CARLUCCI, secondé dans sa tâche par le fameux IRVING BROWN, spécialisé dans
la fabrication de syndicats anti-communistes, joue la carte du PS portugais
et d'un général centriste. La manœuvre est appuyée par tous les grands médias
occidentaux et le leader du PS, MARIO SOARES, revenu de son exil français
arrive au gouvernement en 1976. Il est nommé Premier Ministre par le Général
EANES qui vient d'être élu à la Présidence de la République. Les généraux
procommunistes et les ministres communistes sont alors écartés du pouvoir.
Le MRPP fait campagne pour l'élection du général EANES, le candidat du camp
occidental. La candidature EANES est fortement appuyée par les présidents
CARTER et GISCARD D'ESTAING et par HELMUT SCHMIDT, et son élection clôt la
période révolutionnaire.
A l'issue de cette période, le Portugal s'est doté d'une des constitutions
les plus progressistes d'Europe mais n'est pas sorti du système d'alliance
militaire occidental et sa bourgeoisie locale, bien soutenue par les Etats-Unis
et ses voisines européennes, a repris doucement les rênes en mettant un social-démocrate
à la tête du pays avant d'y réinstaller la droite, la transition faite. Elle
pourra, dés 1977, frapper à la porte de l'Union européenne.
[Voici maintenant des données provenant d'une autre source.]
Lemma keeps_ret {A} (a : A) F (Q : A → Fs → Prop) : (∀ f, F f → Q a f) → keeps F (mret a) Q.
Proof. intros HQ. apply triple_ret. intros s [Hs Hf]. split; auto. Qed.
Lemma keeps_throw {A} e F (Q : A → Fs → Prop) : (∀ f, F f → held f) → keeps F (throw e) Q.
Proof. intros HF. apply triple_throw. intros s [Hs Hf]. split; auto. Qed.
Lemma keeps_bind {A B} F (m : P A) (k : A → P B) Q Q' :
  keeps F m Q → (∀ a, keeps (Q a) (k a) Q') → keeps F (m ≫= k) Q'.
Proof. apply triple_bind. Qed.
(** The same before a program whose last action changes the store itself. *)
Lemma keeps_bind_any {A B} F (m : P A) (k : A → P B) Q (Q' : B → Disk.state QuarantineStore → Prop) :
  keeps F m Q → (∀ a, triple (on_fs t (Q a)) (k a) Q' (λ _, on_fs t held) crashed) →
  triple (on_fs t F) (m ≫= k) Q' (λ _, on_fs t held) crashed.
Proof. apply triple_bind. Qed.
Lemma triple_assume {A} F (φ : Prop) (m : P A) Q R C :
  (φ → triple (on_fs t F) m Q R C) → triple (on_fs t (λ f, F f ∧ φ)) m Q R C.
Proof. intros Hm s [Hs [Hf Hφ]]. by apply Hm. Qed.
Lemma keeps_conseq {A} F G (m : P A) Q Q' :
  keeps F m Q → (∀ f, G f → F f) → (∀ a f, Q a f → Q' a f) → keeps G m Q'.
Proof.
  intros Hm HG HQ. eapply triple_conseq; [exact Hm|..]; try done.
  - intros s [Hs Hf]. split; auto.
  - intros a s [Hs Hf]. split; auto.
Qed.
Lemma keeps_pre {A} F G (m : P A) Q : keeps F m Q → (∀ f, G f → F f) → keeps G m Q.
Proof. intros Hm HG. by eapply keeps_conseq. Qed.
Lemma keeps_pure {A} F (φ : Prop) (m : P A) Q : (φ → keeps F m Q) → keeps (λ f, F f ∧ φ) m Q.
Proof. apply triple_assume. Qed.
Lemma keeps_lift {A} F (r : result RemediationError A) :
  (∀ f, F f → held f) → keeps F (lift r) (λ a f, F f ∧ r = Ok a).
Proof.
  intros HF. apply triple_lift.
  - intros a s -> [Hs Hf]. by repeat split.
  - intros e s _ [Hs Hf]. split; auto.
Qed.
Lemma triple_self {B} F (k : QuarantineStore → P B) Q R C :
  triple (on_fs t F) (k t) Q R C → triple (on_fs t F) (get_self ≫= k) Q R C.
Proof. intros Hk s [Hs HF]. unfold mbind, M_bind, get_self. rewrite Hs. by apply Hk. Qed.
Lemma keeps_self {B} F (k : QuarantineStore → P B) Q : keeps F (k t) Q → keeps F (get_self ≫= k) Q.
Proof. apply triple_self. Qed.
Lemma keeps_attempt {A} F (m : P A) Q :
  keeps F m Q → keeps F (attempt m) (λ r f, match r with Ok a => Q a f | Err _ => held f end).
Proof. intros Hm. by apply triple_attempt. Qed.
BARROSO se met alors à chercher une nouvelle voie plus conforme à ses ambitions.
Fini le " maoïsme " débridé et l'agitation politique, il suit une formation
aux affaires européennes en Suisse et entame avec détermination une carrière
au sein du parti de centre-droit, le Parti Social démocrate, qui va le conduire
par étapes et rapidement jusqu'au poste de Premier Ministre et de là à Bruxelles,
à la tête de la Commission Européenne. Pendant tout son parcours il gardera
des liens étroits avec les Etats-Unis en allant y parachever ses études universitaires.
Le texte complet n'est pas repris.